==== Records for this task ====
(** * Block-range streaming and aggregation engine (eos-blockchain-data)

    A shallow embedding of the Python sources

    - [src/main.py]                                  (module [MainPy])
    - [src/pyfirehose/block_extractors/common.py]    (module [Common])
    - [src/pyfirehose/__main__.py]                   (module [Pyfirehose])

    Python integers are unbounded, so they are modelled by [Z]; [//] is
    floor division and raises [ZeroDivisionError] on a zero divisor.
    Dictionaries used as keyword-argument maps are [gmap string _].
    Exceptions are values of [exn]; a computation that may raise returns a
    [result]; a computation that also performs observable effects (token
    query, channel, streams, output file, the log lines the properties
    speak about) returns an [io], a trace of [event]s paired with a
    [result].  Informational and debug log lines are not traced. *)

From Stdlib Require Import ZArith Lia List Ascii String.
From stdpp Require Import base option list gmap strings pretty.

Local Open Scope Z_scope.

(** ** Python-level notions shared by the three modules *)

Module Py.

(** The exceptions the modelled code raises or lets through. *)
Inductive exn : Type :=
| ZeroDivisionError
| SystemExit (code : Z)
| ValueError (msg : string)
| TypeError (msg : string)
| AttributeError (msg : string)
| AioRpcError (details : string)
| BlockStreamException (start end_ failed_block_number : Z)
| OtherError (msg : string).

Inductive result (A : Type) : Type :=
| Return (a : A)
| Raise (e : exn).
Arguments Return {A} a.
Arguments Raise {A} e.

Definition bind {A B} (m : result A) (k : A -> result B) : result B :=
  match m with
  | Return a => k a
  | Raise e => Raise e
  end.

(** [except Exception] does not catch [SystemExit] (a [BaseException]). *)
Definition is_Exception (e : exn) : bool :=
  match e with
  | SystemExit _ => false
  | _ => true
  end.

(** Exit status of the interpreter for a script that ended with [r]. *)
Definition exit_status {A} (r : result A) : Z :=
  match r with
  | Return _ => 0
  | Raise (SystemExit c) => c
  | Raise _ => 1
  end.

(** [a // b] *)
Definition floordiv (a b : Z) : result Z :=
  if b =? 0 then Raise ZeroDivisionError else Return (a / b).

(** [range(n)] *)
Definition range (n : Z) : list Z :=
  Z.of_nat <$> seq 0 (Z.to_nat n).

(** Truth value of an optional string ([None] and [''] are falsy). *)
Definition truthy (s : option string) : bool :=
  match s with
  | Some (String _ _) => true
  | _ => false
  end.

(** [s.rsplit('.', 1)] unpacked into two names: [None] when [s] holds no
    dot (the unpacking then raises [ValueError]). *)
Fixpoint rsplit_dot (s : string) : option (string * string) :=
  match s with
  | EmptyString => None
  | String c rest =>
      match rsplit_dot rest with
      | Some (l, r) => Some (String c l, r)
      | None => if Ascii.eqb c "."%char then Some (EmptyString, rest) else None
      end
  end.

End Py.
Export Py.

(** ** Observable effects

    The workers of one run are independent of each other: each one is a
    function of its sub-range and of what the server answers to its
    request.  The interleaving of concurrent workers is therefore not
    traced; the streams are listed in the order the tasks are created. *)

Inductive log_line : Type :=
| LogAuthFailed          (* error: 'Could not load JWT token: ...' *)
| LogInvalidPeriod       (* error: 'Period start must be less than or equal to period end' *)
| LogSignatureUnchecked  (* warning: 'Could not check block processing function signature ...' *)
| LogLoadFailed          (* critical: 'Could not load block processing function: ...' *)
| LogBlockFailed (n : Z) (* error: 'Failed to process block number #n: ...' *).

Inductive event (Blob : Type) : Type :=
| EvAuthRequest                  (* the token query to the authentication endpoint *)
| EvChannelOpen                  (* grpc.aio.secure_channel(...) *)
| EvStreamOpen (start end_ : Z)  (* stub.Blocks(request) of the worker over [start, end_) *)
| EvFileWrite (filename : string) (rows : list Blob)
                                 (* the rows dumped, one per line, into filename *)
| EvUsageError (msg : string)    (* arg_parser.error(msg): usage and msg on stderr *)
| EvLog (l : log_line).
Arguments EvAuthRequest {Blob}.
Arguments EvChannelOpen {Blob}.
Arguments EvStreamOpen {Blob} start end_.
Arguments EvFileWrite {Blob} filename rows.
Arguments EvUsageError {Blob} msg.
Arguments EvLog {Blob} l.

Definition is_network {Blob} (ev : event Blob) : bool :=
  match ev with
  | EvAuthRequest | EvChannelOpen | EvStreamOpen _ _ => true
  | _ => false
  end.

Definition is_connection {Blob} (ev : event Blob) : bool :=
  match ev with
  | EvChannelOpen | EvStreamOpen _ _ => true
  | _ => false
  end.

Definition is_file_write {Blob} (ev : event Blob) : bool :=
  match ev with
  | EvFileWrite _ _ => true
  | _ => false
  end.

(** A trace of effects together with how the computation ended. *)
Definition io (Blob A : Type) : Type := list (event Blob) * result A.

Definition io_ret {Blob A} (a : A) : io Blob A := ([], Return a).
Definition io_raise {Blob A} (e : exn) : io Blob A := ([], Raise e).
Definition emit {Blob} (ev : event Blob) : io Blob unit := ([ev], Return tt).
Definition lift {Blob A} (r : result A) : io Blob A := ([], r).

Definition io_bind {Blob A B} (m : io Blob A) (k : A -> io Blob B) : io Blob B :=
  match m with
  | (t, Return a) => let '(t', r) := k a in (t ++ t', r)
  | (t, Raise e) => (t, Raise e)
  end.

Declare Scope io_scope.
Delimit Scope io_scope with io.
Notation "x <- m ;; k" := (io_bind m (fun x => k))
  (at level 100, m at next level, right associativity) : io_scope.
Notation "m ;; k" := (io_bind m (fun _ => k))
  (at level 100, right associativity) : io_scope.

Definition trace {Blob A} (m : io Blob A) : list (event Blob) := fst m.
Definition outcome {Blob A} (m : io Blob A) : result A := snd m.

(** ** Streams and block processors *)

(** One step of the response iterator of [stub.Blocks(request)]: the next
    response, or the remote call failing with [grpc.aio.AioRpcError].  The
    iterator ends ([StopAsyncIteration]) when the list is exhausted. *)
Inductive stream_item (Block : Type) : Type :=
| Response (block : Block)
| RpcFailure (details : string).
Arguments Response {Block} block.
Arguments RpcFailure {Block} details.

(** What iterating [block_processor(b)] does: the blobs it yields, in
    order, and the exception it raises after them, if any. *)
Definition generated (Blob : Type) : Type := list Blob * option exn.

(** ** Signature check of a loaded block processor
    (the same code in [src/main.py] 212-222 and
    [src/pyfirehose/__main__.py] 106-123) *)

Module Signature.

Inductive annotation : Type :=
| Unannotated              (* inspect.Signature.empty, inspect.Parameter.empty *)
| BlockType                (* codec_pb2.Block *)
| DictType                 (* typing.Dict *)
| OtherType (name : string).

Definition annotation_eqb (a b : annotation) : bool :=
  match a, b with
  | Unannotated, Unannotated => true
  | BlockType, BlockType => true
  | DictType, DictType => true
  | OtherType x, OtherType y => String.eqb x y
  | _, _ => false
  end.

(** [inspect.signature(block_processor)]: one annotation per parameter,
    in order, and the return annotation. *)
Record signature : Type := {
  parameters : list annotation;
  return_annotation : annotation
}.

(** The object found by [getattr(importlib.import_module(module), function)]. *)
Record candidate (Block Blob : Type) : Type := {
  signature_of : signature;
  isgeneratorfunction : bool;
  call : Block -> generated Blob
}.
Arguments signature_of {Block Blob} c.
Arguments isgeneratorfunction {Block Blob} c.
Arguments call {Block Blob} c.

Definition is_nil {A} (l : list A) : bool :=
  match l with
  | [] => true
  | _ => false
  end.

(** Condition of the [if]: the warning branch. *)
Definition not_checkable (sg : signature) : bool :=
  let parameters_annotations := parameters sg in
  annotation_eqb (return_annotation sg) Unannotated
  || (is_nil parameters_annotations && negb (is_nil (parameters sg)))
  || existsb (fun t => annotation_eqb t Unannotated) parameters_annotations.

(** Condition of the [elif]: the [TypeError] branch. *)
Definition incompatible {Block Blob} (c : candidate Block Blob) : bool :=
  let sg := signature_of c in
  negb (existsb (annotation_eqb BlockType) (parameters sg))
  || negb (annotation_eqb (return_annotation sg) DictType)
  || negb (isgeneratorfunction c).

Definition incompatible_msg : string :=
  "Incompatible block processing function signature".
====
_What to do:_ Using the records above, determine how many lines hold the word "existsb", and answer with that figure only.

_Solution:_ 2